#### [Assignment]
The listing below contains a span that opens with the line containing "[mapUnicodeLower]. *)" and closes with the line containing "EmptyString => 0". Return that span exactly.

#### [Records shown]
(** * kubectl-head: the paginated listing engine of [pkg/head/head.go]

    A shallow embedding of [HeadOptions.Validate], [HeadOptions.GetResourceGVR],
    [NewRestClient] and [HeadOptions.Run], together with the properties the
    specification states about them.

    Go strings are byte sequences: they are modelled by [string] (a list of
    [ascii], i.e. of bytes).  [int64] values are modelled by [Z]; the code does
    no arithmetic on them, it only compares [Limit] with zero.  Pointers that
    the code dereferences are [option]s, and a nil dereference is the outcome
    [Panic]. *)

From Stdlib Require Import String Ascii List ZArith Bool Lia.
Import ListNotations.
Local Open Scope string_scope.
Local Open Scope list_scope.

(** ** Go library functions used by the package *)

Module strings.

(** [c < utf8.RuneSelf] *)
Definition isASCIIByte (c : ascii) : bool := (nat_of_ascii c <? 128)%nat.

Definition isUpperByte (c : ascii) : bool :=
  ((65 <=? nat_of_ascii c) && (nat_of_ascii c <=? 90))%nat.

(** [c += 'a' - 'A'] on the upper-case ASCII letters *)
Definition lowerByte (c : ascii) : ascii :=
  if isUpperByte c then ascii_of_nat (nat_of_ascii c + 32) else c.

Fixpoint isASCII (s : string) : bool :=
  match s with
  | EmptyString => true
  | String c s' => isASCIIByte c && isASCII s'
  end.

Fixpoint mapBytes (f : ascii -> ascii) (s : string) : string :=
  match s with
  | EmptyString => EmptyString
  | String c s' => String (f c) (mapBytes f s')
  end.

(** [strings.ToLower]: ASCII-only strings are lowered byte by byte; any
    other string goes through [strings.Map(unicode.ToLower, s)], whose
    Unicode tables are outside the package and are the parameter
    [mapUnicodeLower]. *)
Definition ToLower (mapUnicodeLower : string -> string) (s : string) : string :=
  if isASCII s then mapBytes lowerByte s else mapUnicodeLower s.

(** [strings.Count(s, sep)] for a one-byte separator *)
Fixpoint Count (s : string) (sep : ascii) : nat :=
  match s with
  | EmptyString => 0
  | String c s' => if (c =? sep)%char then S (Count s' sep) else Count s' sep
  end.

(** [strings.Split(s, sep)] for a one-byte separator: the substrings
    between the occurrences of [sep], in order. *)
Fixpoint Split (s : string) (sep : ascii) : list string :=
  match s with
  | EmptyString => [EmptyString]
  | String c s' =>
      if (c =? sep)%char then EmptyString :: Split s' sep
      else match Split s' sep with
           | p :: ps => String c p :: ps
           | [] => [String c EmptyString]
           end
  end.

End strings.
(** X18: [connect] returns what [is_connected] says afterwards; it
    succeeds exactly when the [linuxcnc] module is there and none of
    [reload], [stat], [command], [error_channel] and [poll] raises, and then
    the driver holds its three LinuxCNC objects; the driver's own e-stop
    flag is not touched. *)
Theorem connect_reports_its_state :
  forall d : MesaDriver.t,
    fst (MesaDriver.connect d) = MesaDriver.is_connected (snd (MesaDriver.connect d))
    /\ fst (MesaDriver.connect d)
       = linuxcnc.available (MesaDriver.lcnc d)
         && linuxcnc.all_return (MesaDriver.lcnc d)
              [linuxcnc.reload; linuxcnc.stat; linuxcnc.command;
               linuxcnc.error_channel; linuxcnc.poll]
    /\ (fst (MesaDriver.connect d) = true ->
        MesaDriver.status (snd (MesaDriver.connect d)) = true
        /\ MesaDriver.command (snd (MesaDriver.connect d)) = true
        /\ MesaDriver.error (snd (MesaDriver.connect d)) = true)
    /\ MesaDriver._emergency_stop (snd (MesaDriver.connect d))
       = MesaDriver._emergency_stop d.
Proof.
  intros d. unfold MesaDriver.connect, linuxcnc.all_return. simpl.
  destruct (linuxcnc.available (MesaDriver.lcnc d)); simpl;
    [| repeat split; intros; discriminate].
  destruct (linuxcnc.raises (MesaDriver.lcnc d) linuxcnc.reload); simpl;
    [repeat split; intros; discriminate |].
  destruct (linuxcnc.raises (MesaDriver.lcnc d) linuxcnc.stat); simpl;
    [repeat split; intros; discriminate |].
  destruct (linuxcnc.raises (MesaDriver.lcnc d) linuxcnc.command); simpl;
    [repeat split; intros; discriminate |].
  destruct (linuxcnc.raises (MesaDriver.lcnc d) linuxcnc.error_channel); simpl;
    [repeat split; intros; discriminate |].
  destruct (linuxcnc.raises (MesaDriver.lcnc d) linuxcnc.poll); simpl;
    repeat split; intros; try discriminate; reflexivity.
Qed.
(** ** [str.strip(chars)] *)

(** The left scan of [do_xstrip]: drop leading characters satisfying [p]. *)
Fixpoint lstrip_by (p : ascii -> bool) (s : pystr) : pystr :=
  match s with
  | [] => []
  | c :: t => if p c then lstrip_by p t else s
  end.

(** The right scan: drop trailing characters satisfying [p]. *)
Definition rstrip_by (p : ascii -> bool) (s : pystr) : pystr :=
  rev (lstrip_by p (rev s)).

Definition in_chars (chars : pystr) (c : ascii) : bool := bool_decide (c ∈ chars).

(** [s.strip(chars)]: both scans with the separator set [chars]. *)
Definition py_strip (chars : pystr) (s : pystr) : pystr :=
  rstrip_by (in_chars chars) (lstrip_by (in_chars chars) s).

(** ** [sep.join(items)] and [s.split(sep)] *)

Fixpoint py_join (sep : pystr) (items : list pystr) : pystr :=
  match items with
  | [] => []
  | [x] => x
  | x :: t => x ++ sep ++ py_join sep t
  end.

(** [s.split(c)] for a one-character separator ([split_char]): always at
    least one piece, [''.split(',') = ['']]. *)
Fixpoint py_split (c : ascii) (s : pystr) : list pystr :=
  match s with
  | [] => [[]]
  | x :: t =>
      let r := py_split c t in
      if decide (x = c) then [] :: r
      else match r with
           | [] => [[x]]
           | y :: ys => (x :: y) :: ys
           end
  end.

(** ** Lemmas on strip, join and split *)

Lemma lstrip_by_app_all p w t :
  Forall (fun c => p c = true) w -> lstrip_by p (w ++ t) = lstrip_by p t.
Proof. induction 1 as [|c w Hc _ IH]; simpl; [done|]. by rewrite Hc. Qed.

Lemma lstrip_by_stop p c t : p c = false -> lstrip_by p (c :: t) = c :: t.
Proof. simpl. by intros ->. Qed.

Lemma lstrip_by_decomp p s :
  exists w, Forall (fun c => p c = true) w /\ s = w ++ lstrip_by p s.
Proof.
  induction s as [|c t (w & Hw & Ht)]; simpl; [by exists []|].
  destruct (p c) eqn:Hc.
  - exists (c :: w). split; [by constructor|]. simpl. by f_equal.
  - by exists [].
Qed.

#### [Answer to the exercise]
    [mapUnicodeLower]. *)
Definition ToLower (mapUnicodeLower : string -> string) (s : string) : string :=
  if isASCII s then mapBytes lowerByte s else mapUnicodeLower s.

(** [strings.Count(s, sep)] for a one-byte separator *)
Fixpoint Count (s : string) (sep : ascii) : nat :=
  match s with
  | EmptyString => 0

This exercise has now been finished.